Life seems to slow down a pace or two when you enter Petersham Park Pool or rather, Fanny Durack Aquatic Centre, as it was renamed in 1999. Very popular with families with young children, the 48-year-old complex includes a 33-metre pool and a children's wading pool. No one swims particularly fast at this inner west pool but they enjoy diving in and doing a few leisurely laps.

The relaxed mood of the place reflects its location within the grounds of the 123-year-old Petersham Park and oval, where in 1926 18-year-old Don Bradman scored 110 in his first appearance in grade cricket. Some of the old-world charm of the park with its picket fence, bandstand and avenue of trees carries through to the pool. But the pool also has a touch of inner city grunge. On one side old camphor laurel trees overlook the pool; on the other side, the outlook is the backs of ageing terrace houses, one decorated in Buddhist flags.

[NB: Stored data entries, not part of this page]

(* ===== verification/Stats.v ===== *)
(** * Statistics ([internal/proxy/stats.go], the gauge of [internal/proxy/metrics.go])

    The counters of the SNI proxy, the window of the last sixty per-second byte
    counts, the twenty-four hourly samples, the formatting of sizes, and the two
    JSON endpoints. [backgroundUpdater] is a step per tick; its local variable
    [lastBytes] is part of the state. *)
From S2P Require Import Prelude GoStrings GoFloat GoTime GoHttp.
Open Scope Z_scope.

Record HistorySample := MkHistorySample { Time : string; HUsers : Z; Traffic : Z }.

Record StatsResponse (F : Type) := MkStatsResponse {
  TotalUsers : Z;
  ActiveConnections : Z;
  UptimeSeconds : Z;
  DataThroughput : string;
  Latency : Z;
  SuccessRate : F
}.
Arguments MkStatsResponse {F}.

Record StatsTracker := MkStatsTracker {
  startTime : Z;
  totalRelays : Z;
  totalBytes : Z;
  totalErrors : Z;
  bytesWindow : list Z;
  history : list HistorySample;
  AllowedOrigin : string;
  lastBytes : Z
}.

Definition new_stats (now : Z) : StatsTracker := MkStatsTracker now 0 0 0 [] [] "" 0.

(** ** The connection gauge *)

(** [gaugeWrapper] counts in an [int] beside the Prometheus gauge. *)
Definition gauge_Inc (count : Z) : Z := wrap64 (count + 1).
Definition gauge_Dec (count : Z) : Z := wrap64 (count - 1).
Definition gauge_Get (count : Z) : Z := count.
Definition GetActiveConns (count : Z) : Z := count.

(** ** Counters *)

Definition RecordRelay (s : StatsTracker) : StatsTracker :=
  MkStatsTracker s.(startTime) (wrap64 (s.(totalRelays) + 1)) s.(totalBytes) s.(totalErrors)
    s.(bytesWindow) s.(history) s.(AllowedOrigin) s.(lastBytes).
Definition RecordBytes (s : StatsTracker) (n : Z) : StatsTracker :=
  MkStatsTracker s.(startTime) s.(totalRelays) (wrap64 (s.(totalBytes) + n)) s.(totalErrors)
    s.(bytesWindow) s.(history) s.(AllowedOrigin) s.(lastBytes).
Definition RecordError (s : StatsTracker) : StatsTracker :=
  MkStatsTracker s.(startTime) s.(totalRelays) s.(totalBytes) (wrap64 (s.(totalErrors) + 1))
    s.(bytesWindow) s.(history) s.(AllowedOrigin) s.(lastBytes).

Section Ticks.
Context {ZN : Zone}.

Inductive tick := SecondTick | HourTick (now : Z).

Definition backgroundUpdater (s : StatsTracker) (t : tick) : StatsTracker :=
  match t with
  | SecondTick =>
      let currentBytes := s.(totalBytes) in
      let bytesThisSecond := wrap64 (currentBytes - s.(lastBytes)) in
      let w := s.(bytesWindow) ++ [bytesThisSecond] in
      let w := if 60 <? zlen w then drop 1 w else w in
      MkStatsTracker s.(startTime) s.(totalRelays) s.(totalBytes) s.(totalErrors)
        w s.(history) s.(AllowedOrigin) currentBytes
  | HourTick now =>
      let h := s.(history) ++ [MkHistorySample (FormatClock now) s.(totalRelays) s.(totalBytes)] in
      let h := if 24 <? zlen h then drop 1 h else h in
      MkStatsTracker s.(startTime) s.(totalRelays) s.(totalBytes) s.(totalErrors)
        s.(bytesWindow) h s.(AllowedOrigin) s.(lastBytes)
  end.

Definition GetHistory (s : StatsTracker) : list HistorySample := s.(history).

Definition generateInitialHistory (now : Z) : list HistorySample :=
  map (fun i => MkHistorySample (FormatClock (now + (Z.of_nat i - 23) * Hour)) 0 0) (seq 0 24).
End Ticks.

(** ** Formatting *)

(** The loop of [itoa]: the digits of a positive number, the last one first. *)
Fixpoint itoa_loop (fuel : nat) (i : Z) (result : string) : string :=
  match fuel with
  | O => result
  | S fuel =>
      if 0 <? i then itoa_loop fuel (Z.quot i 10) (String (chr (48 + Z.rem i 10)) result) else result
  end.

Definition itoa (i : Z) : string :=
  if i =? 0 then "0" else itoa_loop (decimal_fuel i) i "".

Section Formatting.
Context {F : Type} {GF : GoFloat F}.

Definition formatFloat (f : F) : string :=
  let intPart := f_to_Z f in
  let decPart := f_to_Z ((f - f_of_Z intPart) * f_of_Z 10)%F in
  let decPart := if decPart <? 0 then wrap64 (- decPart) else decPart in
  itoa intPart +:+ "." +:+ itoa decPart.

Definition formatBytes (bytes : Z) : string :=
  let KB := 1024 in let MB := KB * 1024 in let GB := MB * 1024 in
  if GB <=? bytes then formatFloat (f_of_Z bytes / f_of_Z GB)%F +:+ " GB"
  else if MB <=? bytes then formatFloat (f_of_Z bytes / f_of_Z MB)%F +:+ " MB"
  else if KB <=? bytes then formatFloat (f_of_Z bytes / f_of_Z KB)%F +:+ " KB"
  else itoa bytes +:+ " B".

Definition GetThroughput (s : StatsTracker) : string :=
  if decide (s.(bytesWindow) = []) then "0 B/s" else
  let total := fold_left (fun total b => wrap64 (total + b)) s.(bytesWindow) 0 in
  let avg := Z.quot total (zlen s.(bytesWindow)) in
  formatBytes avg +:+ "/s".

Definition GetSuccessRate (s : StatsTracker) : F :=
  let relays := s.(totalRelays) in
  let errors := s.(totalErrors) in
  let total := wrap64 (relays + errors) in
  if total =? 0 then f_of_Z 100
  else (fround (f_of_Z relays / f_of_Z total * f_of_Z 100 * f_of_Z 10) / f_of_Z 10)%F.

Definition GetStats (s : StatsTracker) (active now : Z) : StatsResponse F :=
  MkStatsResponse s.(totalRelays) (GetActiveConns active)
    (f_to_Z (Seconds (F := F) (time_sub now s.(startTime)))) (GetThroughput s) 18 (GetSuccessRate s).
End Formatting.

(** ** The endpoints *)

(** [json.NewEncoder(w).Encode(v)] writes the encoding of [v]; the encodings are
    [encoding/json]'s. *)
Class StatsJSON (F : Type) := {
  json_stats : StatsResponse F -> string;
  json_history : list HistorySample -> string
}.

Section Handlers.
Context {F : Type} {GF : GoFloat F} {SJ : StatsJSON F} {ZN : Zone} {W : Type} {RW : ResponseWriter W}.

Definition cors_json (origin : string) (w : W) : W :=
  set_header "Content-Type" "application/json"
    (set_header "Access-Control-Allow-Headers" "Content-Type"
       (set_header "Access-Control-Allow-Methods" "GET, OPTIONS"
          (set_header "Access-Control-Allow-Origin" origin w))).

Definition StatsHandler (s : StatsTracker) (active now : Z) (w : W) (r : Request) : W :=
  let w := cors_json s.(AllowedOrigin) w in
  if String.eqb (Method r) "OPTIONS" then write_header 200 w
  else write (json_stats (GetStats s active now)) w.

Definition HistoryHandler (s : StatsTracker) (now : Z) (w : W) (r : Request) : W :=
  let w := cors_json s.(AllowedOrigin) w in
  if String.eqb (Method r) "OPTIONS" then write_header 200 w
  else
    let h := GetHistory s in
    let h := if decide (h = []) then generateInitialHistory now else h in
    write (json_history h) w.
End Handlers.
(* ===== verification/SniServerFacts.v ===== *)
(** * What the SNI relay guarantees

    Answers of the internal API, faithfulness of the copy loop, every branch of
    [HandleConnection], and the accept loop: its capacity, and its shutdown. *)
From S2P Require Import Prelude GoStrings GoFloat GoTime GoHttp Sni Stats StatsFacts Config.
From S2P Require Import SniServer.
Open Scope Z_scope.

(** ** The internal API *)

Section API.
Context {F : Type} {GF : GoFloat F} {SJ : StatsJSON F} {ZN : Zone} {MO : MapOrder}.

Lemma fresh_writer_ok now : represents (ResponseWriter := simple_response_writer now) fresh_writer no_response.
Proof. by split_and!. Qed.

Lemma complete_response now w st h body :
  srw_represents now w (res_done st h body) ->
  conn_out (if wroteHeader w then w else WriteHeader now w 200) = response_bytes now st h body.
Proof. by intros (-> & _ & ->). Qed.

(** The response to a request. *)
Definition api_response (s : StatsTracker) (active now : Z) (req : Request) : string :=
  let body text := if String.eqb (Method req) "OPTIONS" then "" else text in
  if String.eqb (URLPath req) "/api/stats" then
    response_bytes now 200 (cors_headers (AllowedOrigin s)) (body (json_stats (GetStats s active now)))
  else if String.eqb (URLPath req) "/api/history" then
    response_bytes now 200 (cors_headers (AllowedOrigin s))
      (body (json_history (if decide (history s = []) then generateInitialHistory now else history s)))
  else
    response_bytes now 404
      {["X-Content-Type-Options" := ["nosniff"]; "Content-Type" := ["text/plain; charset=utf-8"]]}
      ("Not Found" +:+ newline).

(** C34: the API answers every request it can parse with exactly one complete
    HTTP response, status line, headers and body, though handlers and server
    may all write the header. *)
Theorem handleInternalAPI_response (s : StatsTracker) (active now : Z) (req : Request) :
  handleInternalAPI s active now (Ok req) = api_response s active now req.
Proof.
  unfold handleInternalAPI, api_response. cbv zeta. pose proof (fresh_writer_ok now) as Hw.
  destruct (String.eqb (URLPath req) "/api/stats"); [|destruct (String.eqb (URLPath req) "/api/history")].
  - apply complete_response.
    exact (StatsHandler_response (RW := simple_response_writer now) s active now fresh_writer req Hw).
  - apply complete_response.
    exact (HistoryHandler_response (RW := simple_response_writer now) s now fresh_writer req Hw).
  - apply complete_response.
    exact (http_Error_ok (H := simple_response_writer now) fresh_writer ∅ "Not Found" 404 Hw).
Qed.
End API.

(** ** The copy loop *)

(** The contract of [net.Conn.Write], for a buffer of 32 KiB: it writes no more
    than it was given, and an error explains a short write. *)
Definition round_ok (r : round) : Prop :=
  zlen (rd r) <= 32768 /\ 0 <= nw r <= zlen (rd r) /\ (nw r < zlen (rd r) -> wr_err r = true).

Definition read_stream (rounds : list round) : list byte := concat (map rd rounds).

Lemma take_nw r : round_ok r -> (if 0 <? nw r then take (Z.to_nat (nw r)) (rd r) else []) = take (Z.to_nat (nw r)) (rd r).
Proof.
  intros (_ & H & _). destruct (Z.ltb_spec 0 (nw r)); [done|]. by replace (nw r) with 0 by lia.
Qed.

(** One round appends what was written. *)
Lemma copyData_cons timeout r rounds n out d :
  round_ok r ->
  copyData timeout (r :: rounds) (MkCopyState n out d false) =
    let d' := Some (rd_at r + timeout) in
    if ctx_done r then MkCopyState n out d' true else
    let n' := if 0 <? nw r then wrap64 (n + nw r) else n in
    let out' := out ++ take (Z.to_nat (nw r)) (rd r) in
    if (0 <? zlen (rd r)) && wr_err r || rd_err r then MkCopyState n' out' d' true
    else copyData timeout rounds (MkCopyState n' out' d' false).
Proof.
  intros Hr. cbn [copyData]. destruct (ctx_done r); [done|]. cbv zeta.
  rewrite <- (take_nw r Hr). destruct Hr as (_ & Hr & _).
  destruct (Z.ltb_spec 0 (zlen (rd r))); destruct (Z.ltb_spec 0 (nw r)); try lia;
    simpl; rewrite ?app_nil_r; done.
Qed.

Lemma copyData_spec timeout rounds : forall n out d,
  Forall round_ok rounds -> n = zlen out ->
  zlen out + 32768 * zlen rounds < 2^63 ->
  let c := copyData timeout rounds (MkCopyState n out d false) in
  copied c = zlen (delivered c) /\
  (exists rest, out ++ read_stream rounds = delivered c ++ rest) /\
  (copy_done c = false -> delivered c = out ++ read_stream rounds).
Proof.
  induction rounds as [|r rounds IH]; intros n out d Hok Hn Hfit.
  { split; [done|]. split; [by exists []|]. intros _. symmetry. apply app_nil_r. }
  apply Forall_cons in Hok as [Hr Hok]. rewrite copyData_cons by done. cbv zeta.
  assert (0 <= zlen out) by lia. destruct Hr as (Hlen & Hnw & Hshort).
  destruct (ctx_done r).
  { simpl. split; [done|]. split; [by eexists|done]. }
  set (part := take (Z.to_nat (nw r)) (rd r)).
  assert (zlen part = nw r) as Hpart by (unfold part; rewrite length_take; lia).
  assert ((if 0 <? nw r then wrap64 (n + nw r) else n) = zlen (out ++ part)) as Hn'.
  { rewrite length_app, Nat2Z.inj_add, Hpart, Hn. destruct (Z.ltb_spec 0 (nw r)); [|lia].
    apply wrap64_id. unfold in_int64. simpl length in Hfit. lia. }
  rewrite Hn'. unfold read_stream. cbn [map concat]. fold (read_stream rounds).
  destruct ((0 <? zlen (rd r)) && wr_err r || rd_err r) eqn:E.
  - simpl. split; [done|]. split; [|done].
    exists (drop (Z.to_nat (nw r)) (rd r) ++ read_stream rounds).
    rewrite <- app_assoc, (app_assoc part). unfold part. by rewrite (take_drop (Z.to_nat (nw r)) (rd r)).
  - apply orb_false_iff in E as [E _].
    assert (part = rd r) as ->.
    { apply take_ge. destruct (Z.le_gt_cases (zlen (rd r)) (nw r)) as [?|Hlt]; [lia|].
      rewrite (Hshort Hlt), andb_true_r in E. lia. }
    rewrite (app_assoc out). apply IH; [done|done|].
    rewrite length_app. simpl length in Hfit. lia.
Qed.

(** C27: the relay is faithful: however reads and writes are cut, what the other
    side has received is a prefix of what was read, all of it as long as the
    loop runs, and the byte count is its length. *)
Theorem copyData_faithful (timeout : Z) (rounds : list round) :
  Forall round_ok rounds -> 32768 * zlen rounds < 2^63 ->
  let c := copyData timeout rounds copy_start in
  copied c = zlen (delivered c) /\
  (exists rest, read_stream rounds = delivered c ++ rest) /\
  (copy_done c = false -> delivered c = read_stream rounds).
Proof. intros Hok Hfit. apply (copyData_spec timeout rounds 0 [] None); simpl; [done|done|lia]. Qed.

Definition demo_round : round := MkRound 0 false [x68; x69] false 2 false.
Lemma copyData_faithful_witness :
  let c := copyData Second [demo_round] copy_start in
  copied c = zlen (delivered c) /\
  (exists rest, read_stream [demo_round] = delivered c ++ rest) /\
  (copy_done c = false -> delivered c = read_stream [demo_round]).
Proof.
  apply (copyData_faithful Second [demo_round]).
  - constructor; [|constructor]. unfold round_ok; simpl. split_and!; lia.
  - simpl. lia.
Defined.

(** ** The handler *)

Section Handler.
Context {UC : Unicode}.

Lemma PeekSNI_Ok data : exists sni, extractSNI data = Done sni /\ PeekSNI (Ok data) = Ok (sni, data).
Proof.
  unfold PeekSNI. destruct (extractSNI data) as [sni|] eqn:E; [by eexists|].
  destruct (extractSNI_total data) as [s Es]. congruence.
Qed.

(** How one connection ends. *)
Inductive verdict :=
| PeekFailed
| Unauthorized
| ApiRequest (data : list byte)
| DialFailed (target : string)
| WriteFailed (target : string)
| Relayed (sni target : string) (data : list byte).

(** The decision, apart from its effects. *)
Definition decide_connection (cfg : ConfigFile) (net : Net) : verdict :=
  match peek net with
  | Err _ => PeekFailed
  | Ok data =>
      let sni := match extractSNI data with Done s => s | Panic => "" end in
      match Hosts cfg !! ToLower sni, String.eqb sni "" with
      | Some target, false =>
          match dial net target with
          | Err _ => DialFailed target
          | Ok _ =>
              if (0 <? zlen data) && bool_decide ((first_write net).2 <> None)
              then WriteFailed target else Relayed sni target data
          end
      | _, _ =>
          match data with
          | b :: _ => if b2z b =? 0x16 then Unauthorized else ApiRequest data
          | [] => Unauthorized
          end
      end
  end.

If Sarah "Fanny" Durack was alive today Petersham Pool would have been her local. She lived up the hill from the pool in Douglas Street, Stanmore. It was her local connection, and that it was considered a scandal that no pool in Australia had been named after the first Australian woman to win an Olympic gold medal in swimming, that Marrickville Council renamed the pool in her honour.

As well as being a record-breaking swimmer, Fanny Durack was one of a number of early 20th century swimmers who developed the Australian crawl stroke, now known as freestyle. Fanny and team-mate Mina Wylie (of Wylie's Baths fame) almost didn't make it to the 1910 Stockholm Olympics as at that time swimming in NSW was strictly segregated. Rose Scott, President of the NSW Ladies Amateur Swimming Association (NSWLASA) said it was immodest for them to appear among men in attire so scant that they would be embarrassed to wear it in their own homes. Fortunately a public outcry and a change of heart among members of the NSWLASA allowed both Fanny and Mina to compete. When Fanny returned victorious from Stockholm she commented that, "the objections to members of both sexes swimming together exists only in this section of the earth, and is strained prudery".

A champion of women's rights, Fanny was at loggerheads with swimming officials at different times in her six-year swimming career in which she held 12 world records. After retiring from the sport in 1918 due to appendicitis, Fanny took up coaching. She would have been very at home at the pool in the park at Petersham. No doubt she could have taught the laid-back swimmers who frequent this pool a technique or two.

Plans are before Marrickville Council to upgrade Fanny Durack Aquatic Centre to replace the 33-metre pool with a 25-metre pool, add a 15-metre program pool, refurbish the foyer and changing rooms and add a new deck and cafe. Stayed tuned.